§ Requirement: The entries below contain a line with "unfold drop_result. rewrite Hc. cbn [fst]." and a line with "- rewrite cells_set_cell_eq. by eexists.". Quote exactly those two lines and all lines between them.

+++

(** C23: [exited] is fired by the first [processEnded]; a second call raises
    [AlreadyCalledError], since the code does not guard [exited]. *)
Theorem processEnded_twice ms0 s r r' :
  inv cbs0 ms0 s -> snd (processEnded r' (fst (processEnded r s))) = Raise AlreadyCalledError.
Proof.
  intros Hi. pose proof (inv_processEnded _ r _ Hi) as Hi'.
  destruct s as [p h o].
  assert (Hfired : exists o', cells (ps_heap (fst (processEnded r (PState p h o))))
                      !! exited (ps_proto (fst (processEnded r (PState p h o)))) = Some (Fired o')).
  { destruct (cell_cases h (exited p) (inv_exited _ _ _ Hi)) as [[cbs' He]|[o' He]].
    - destruct (inv_pending _ _ _ Hi) as [(Hm & Hp & _)|(Hm & _)]; simpl in *.
      + destruct (is_pending_Some _ _ Hp) as [cbs Hc].
        rewrite (processEnded_pending _ _ _ _ _ _ _ Hm Hc (inv_ne _ _ _ Hi) He).
        simpl. rewrite lookup_insert_eq. eauto.
      + rewrite (processEnded_ready _ _ _ _ _ Hm He). simpl. rewrite lookup_insert_eq. eauto.
    - assert (magic_seen p = None) as Hm.
      { apply (inv_exited_fired _ _ _ Hi). simpl. unfold is_pending. by rewrite He. }
      rewrite (processEnded_exited_fired _ _ _ _ _ Hm He). eauto. }
  destruct (processEnded r (PState p h o)) as [[p' h' o'] res]. simpl in *.
  destruct Hfired as [ofd Hf].
  assert (magic_seen p' = None) as Hm'.
  { apply (inv_exited_fired _ _ _ Hi'). simpl. unfold is_pending. by rewrite Hf. }
  by rewrite (processEnded_exited_fired _ _ _ _ _ Hm' Hf).
Qed.

End Invariant.

(** Every handler the reactor can call preserves the invariant: the
    readiness Deferred is fired at most once, "Saw" is printed at most once
    and only with a success, and a failure only comes with [exited]. *)
#[export] Instance inv_handler_inv cbs0 ms0 : HandlerInv (inv cbs0 ms0).
Proof.
  split; [intros fd data ps Hi|intros r ps Hi; by apply inv_processEnded].
  unfold childDataReceived.
  destruct (Z.eqb_spec fd 1); [by apply inv_out_received|].
  destruct (Z.eqb_spec fd 2); [by apply inv_err_received|done].
Qed.

#[export] Instance heap_le_handler_inv h0 : HandlerInv (fun ps => heap_le h0 (ps_heap ps)).
Proof.
  split; intros; (etrans; [eassumption|]); [apply childDataReceived_heap_le|apply processEnded_heap_le].
Qed.

(** [__init__] establishes the invariant, for the Deferred it stores in
    [magic_seen]. *)
Lemma init_inv magic pl h o :
  alloc_ok h -> count_saw o = 0%nat ->
  exists p h', init magic pl h = (h', Ok p) /\ magic_seen p = Some (next_loc h) /\
    exited p = S (next_loc h) /\ magic_text p = magic /\ getvalue (output p) = [] /\ print_logs p = pl /\
    is_pending h' (exited p) = true /\ inv [] (next_loc h) (PState p h' o).
Proof.
  intros Hok Ho. destruct (new_fresh h Hok) as (Hfree & _ & _).
  set (h1 := fst (new h)). assert (Hok1 : alloc_ok h1) by (by apply alloc_ok_new).
  destruct (new_fresh h1 Hok1) as (Hfree1 & _ & Hcell1).
  exists (Proto (Some (next_loc h)) (next_loc h1) magic stringio_new pl), (fst (new h1)).
  split; [reflexivity|].
  cbn [magic_seen exited magic_text output print_logs getvalue stringio_new].
  assert (Hne : next_loc h <> next_loc h1) by (simpl; lia).
  assert (Hc0 : cells (fst (new h1)) !! next_loc h = Some (Pending [])).
  { simpl. rewrite lookup_insert_ne by done. apply lookup_insert_eq. }
  do 5 (split; [done|]). split; [unfold is_pending; by rewrite Hcell1|].
  split; cbn [ps_heap ps_proto ps_stdout magic_seen exited magic_text output getvalue
              stringio_new]; try done; try (by apply alloc_ok_new); try (rewrite Hcell1; by eexists).
  - left. unfold is_pending. rewrite Hc0. by split_and!; [..|right|].
  - unfold result_of. by rewrite Hc0.
  - unfold result_of. by rewrite Hc0.
  - unfold is_pending. by rewrite Hcell1.
  - intros v. unfold result_of. by rewrite Hc0.
  - intros e. unfold result_of. by rewrite Hcell1.
Qed.

(** Chaining a callback onto the pending [magic_seen] extends the chain the
    invariant records. *)
Lemma inv_addCallback cbs0 ms0 p h o f :
  inv cbs0 ms0 (PState p h o) -> is_pending h ms0 = true ->
  addCallback ms0 f h = (set_cell ms0 (Pending (cbs0 ++ [f])) h, Ok ms0) /\
  inv (cbs0 ++ [f]) ms0 (PState p (set_cell ms0 (Pending (cbs0 ++ [f])) h) o).
Proof.
  intros Hi Hp. pose proof (inv_chain _ _ _ Hi Hp) as Hc. simpl in Hc.
  split; [by apply addCallback_Pending|].
  assert (He : exited p <> ms0) by (apply not_eq_sym, (inv_ne _ _ _ Hi)).
  assert (Hpend : is_pending (set_cell ms0 (Pending (cbs0 ++ [f])) h) ms0 = true)
    by (unfold is_pending; by rewrite cells_set_cell_eq).
  assert (Hres : result_of (set_cell ms0 (Pending (cbs0 ++ [f])) h) ms0 = None)
    by (unfold result_of; by rewrite cells_set_cell_eq).
  destruct Hi as [Hal Hne' Hms Hex Hpd Hs Hfl Hef Hch Hsv Hxc Hxo]; simpl in *.
  split; simpl; rewrite ?Hres; try done.
  - by apply alloc_ok_set_cell.
  - rewrite lookup_insert_eq. by eexists.
  - by rewrite lookup_insert_ne.
  - destruct Hpd as [(? & ? & ? & ?)|(_ & Hf)]; [by left|by rewrite Hp in Hf].
  - rewrite is_pending_set_cell_ne by done. apply Hef.
  - intros _. apply lookup_insert_eq.
  - unfold is_pending. simpl. rewrite lookup_insert_ne by done. apply Hxc.
  - unfold result_of. simpl. rewrite lookup_insert_ne by done. apply Hxo.
Qed.

(** The callback an [await] or [blockon] adds to the fired readiness
    Deferred extends the chain the invariant records by a function that
    returns [None], and [d] then holds [None]. *)
Lemma inv_drop_result cbs0 ms0 p h o v :
  inv cbs0 ms0 (PState p h o) -> result_of h ms0 = Some (Success v) ->
  inv (cbs0 ++ [fun _ => PyNone]) ms0 (PState p (fst (drop_result ms0 h)) o).
Proof.
  intros Hi Hv. assert (Hc : cells h !! ms0 = Some (Fired (Success v)))
    by (unfold result_of in Hv; by destruct (cells h !! ms0) as [[]|]; simplify_eq).
  assert (He : exited p <> ms0) by (apply not_eq_sym, (inv_ne _ _ _ Hi)).
  destruct (inv_success _ _ _ Hi v Hv) as [Hin Hsaw].
  unfold drop_result. rewrite Hc. cbn [fst].
  destruct Hi as [Hal Hne' Hms Hex Hpd Hs Hfl Hef Hch Hsv Hxc Hxo]; cbn [ps_heap ps_proto ps_stdout] in *.
  split; cbn [ps_heap ps_proto ps_stdout].
  - apply alloc_ok_set_cell; [done|by eexists].
  - done.
  - rewrite cells_set_cell_eq. by eexists.
  - by apply is_Some_set_cell.
  - right. split; [|apply is_pending_set_cell_eq].
    destruct Hpd as [(_ & Hp & _)|(Hm & _)]; [|done]. unfold is_pending in Hp. by rewrite Hc in Hp.
  - intros v' _. by split.
  - intros e. by rewrite result_of_set_cell_eq.
  - rewrite is_pending_set_cell_ne by done. apply Hef.
  - by rewrite is_pending_set_cell_eq.
  - intros v'. rewrite result_of_set_cell_eq. intros [= <-]. by rewrite fold_left_app.
  - rewrite is_pending_set_cell_ne, cells_set_cell_ne by done. apply Hxc.
  - rewrite result_of_set_cell_ne by done. apply Hxo.
Qed.
(* ===== verification/Reactor.v ===== *)
(** * The reactor side of one child process

    Twisted calls the protocol's handlers. The order and conditions in which
    it does so are part of what fow relies on, so this file models the parts
    of Twisted's POSIX process transport ([twisted.internet.process]) that
    decide them. It is a library model, not repository code:
    - a read on descriptor [fd] delivers data to [childDataReceived] while
      [fd] is still read. A handler that raises is logged ([log.err]) and
      loses that descriptor ([_doReadOrWrite], [_disconnectSelectable]).
    - [processEnded] is called once, when the child has been reaped and
      every pipe is closed ([maybeCallProcessEnded]), and the transport drops
      its protocol then.
    - reaping sets [transport.pid] to [None].
    - [signalProcess] raises [ProcessExitedAlready] when [pid] is [None], or
      when [os.kill] fails with [ESRCH].
    - [pytest_twisted.blockon(d)] runs the reactor until [d] has fired,
      returns or raises its result, and leaves [None] in [d].

    The operating system is explicit. [os_events] holds what the child will
    make happen, in order: data on a descriptor, a descriptor closed, the
    child reaped. [os_kill] is the errno [os.kill] answers with, if any.
    Different interleavings across descriptors are different event lists. *)

From S2P Require Import Prelude Utf8 PyStr Deferred Protocol.
From stdpp Require Import base list gmap strings.
From Stdlib Require Import ZArith Lia.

+++

§ Result of the task:
  unfold drop_result. rewrite Hc. cbn [fst].
  destruct Hi as [Hal Hne' Hms Hex Hpd Hs Hfl Hef Hch Hsv Hxc Hxo]; cbn [ps_heap ps_proto ps_stdout] in *.
  split; cbn [ps_heap ps_proto ps_stdout].
  - apply alloc_ok_set_cell; [done|by eexists].
  - done.
  - rewrite cells_set_cell_eq. by eexists.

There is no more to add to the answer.